Causes
DLL incompatibility has been caused by:
- Memory constraints, combined with lack of separation of process memory space in 16-bit versions of Windows
- Lack of enforced standard versioning, naming, and file system location schemata for DLLs;
- Lack of an enforced standard method for software installation and removing (package management);
- Centralized authoritative support for DLL application binary interface management and safeguards, allowing incompatible DLLs with the same file name and internal version numbers to be released;
- Overly simplified management tools, preventing the identification of changed or problematic DLLs by users and administrators.

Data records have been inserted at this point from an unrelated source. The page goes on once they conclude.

Lemma X8_partition_missing_variable_witness :
  partition "efth" (OfDataset [("efth"%string, SpecVar one_flat_spectrum);
                               ("wspd"%string, ScalarVar calm);
                               ("dpt"%string, ScalarVar deep)])
            (Named "wspd") (Named "wdir") (Named "depth")
            swells_default agefac_default wscut_default
  = Raise (KeyError "wdir") /\
  partition "efth" (OfDataset [("wspd"%string, ScalarVar calm)])
            (Named "wspd") (Given calm) (Given deep)
            swells_default agefac_default wscut_default
  = Raise (KeyError "efth").
Proof.
  split.
  - destruct (X8_partition_missing_variable "efth"
                (OfDataset [("efth"%string, SpecVar one_flat_spectrum);
                            ("wspd"%string, ScalarVar calm);
                            ("dpt"%string, ScalarVar deep)])
                (Named "wspd") (Named "wdir") (Named "depth")
                swells_default agefac_default wscut_default) as (_ & _ & H & _).
    apply (H (ScalarVar calm)); reflexivity.
  - destruct (X8_partition_missing_variable "efth"
                (OfDataset [("wspd"%string, ScalarVar calm)])
                (Named "wspd") (Given calm) (Given deep)
                swells_default agefac_default wscut_default) as (_ & _ & _ & _ & H).
    apply (H (ScalarVar calm) (ScalarVar calm) (ScalarVar deep)
             [("wspd"%string, ScalarVar calm)]); reflexivity.
Defined.

(** ** More about [frequency_resolution] and [inflection] *)

Lemma spacings_length (freq : list Q) : length (spacings freq) = (length freq - 1)%nat.
Proof.
  induction freq as [|x [|y t] IH]; cbn [spacings length] in *; try reflexivity.
  rewrite IH. lia.
Qed.

Lemma spacings_nonneg (freq : list Q) : Forall (fun d => (0 <= d)%Q) (spacings freq).
Proof.
  induction freq as [|x [|y t] IH]; cbn [spacings]; try constructor.
  - apply Qabs_nonneg.
  - exact IH.
Qed.

Lemma spacings_nth (freq : list Q) (i : nat) (f g : Q) :
  nth_error freq i = Some f -> nth_error freq (S i) = Some g ->
  nth_error (spacings freq) i = Some (Qabs (g - f)).
Proof.
  revert i. induction freq as [|x [|y t] IH]; intros i Hf Hg.
  - destruct i; discriminate.
  - destruct i; cbn in Hg; [discriminate | destruct i; discriminate].
  - destruct i as [|i].
    + cbn in Hf, Hg. injection Hf as <-. injection Hg as <-. reflexivity.
    + cbn [spacings nth_error]. apply IH; [exact Hf | exact Hg].
Qed.

Lemma spacings_app (l : list Q) (a b : Q) :
  spacings (l ++ [a; b]) = spacings (l ++ [a]) ++ [Qabs (b - a)].
Proof.
  induction l as [|x [|y t] IH]; cbn [app spacings] in *; try reflexivity.
  now rewrite IH.
Qed.

Lemma spacings_rev (freq : list Q) :
  Forall2 Qeq (spacings (rev freq)) (rev (spacings freq)).
Proof.
  induction freq as [|x [|y t] IH]; cbn [spacings rev app]; try constructor.
  cbn [rev] in IH. rewrite <- app_assoc. cbn [app]. rewrite spacings_app.
  apply Forall2_app; [exact IH|]. constructor; [|constructor].
  rewrite <- (Qabs_opp (y - x)). apply Qabs_wd. ring.
Qed.

(** X9: [frequency_resolution] returns the one-element array [[1.0]] for at
    most one frequency; for [nf >= 2] frequencies it returns the [nf - 1]
    absolute differences of adjacent frequencies, none of them negative,
    and the reversed axis gives the same resolutions in reverse order. *)
Theorem X9_frequency_resolution_shape (freq : list Q) :
  ((length freq <= 1)%nat -> frequency_resolution freq = [1%Q]) /\
  ((2 <= length freq)%nat ->
   S (length (frequency_resolution freq)) = length freq /\
   forall i f g, nth_error freq i = Some f -> nth_error freq (S i) = Some g ->
                 nth_error (frequency_resolution freq) i = Some (Qabs (g - f))) /\
  Forall (fun d => (0 <= d)%Q) (frequency_resolution freq) /\
  Forall2 Qeq (frequency_resolution (rev freq)) (rev (frequency_resolution freq)).
Proof.
  unfold frequency_resolution. rewrite length_rev.
  destruct (Nat.ltb_spec 1 (length freq)) as [H|H].
  - refine (conj _ (conj _ (conj _ _))).
    + lia.
    + intros _. split; [rewrite spacings_length; lia | apply spacings_nth].
    + apply spacings_nonneg.
    + apply spacings_rev.
  - refine (conj _ (conj _ (conj _ _))).
    + reflexivity.
    + lia.
    + constructor; [discriminate | constructor].
    + constructor; [reflexivity | constructor].
Qed.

- Developers breaking backward-compatibility of functions in shared modules;
- Microsoft releasing out-of-band updates to operating system runtime components;
- Inability of earlier versions of Windows to run side-by-side conflicting versions of the same library;
- Reliance on the current directory or %PATH% environment variable, both of which vary over time and from system to system, to find dependent DLLs (instead of loading them from an explicitly configured directory.)
- Developers re-using the ClassIDs from sample applications for the COM interfaces of their applications, rather than generating their own new GUIDs.
DLL Hell was a very common phenomenon on pre-Windows NT versions of Microsoft operating systems, the primary cause being that the 16-bit operating systems did not restrict processes to their own memory space, thereby not allowing them to load their own version of a shared module that they were compatible with. Application installers were expected to be good citizens and verify DLL version information before overwriting the existing system DLLs. Standard tools to simplify application deployment (which always involves shipping the dependent operating system DLLs) were provided by Microsoft and other 3rd party tools vendors. Microsoft even required application vendors to use a standard installer and have their installation program certified to work correctly, before being granted use of the Microsoft logo. The good citizen installer approach did not mitigate the problem, as the rise in popularity of the Internet provided more opportunities to obtain non-conforming applications.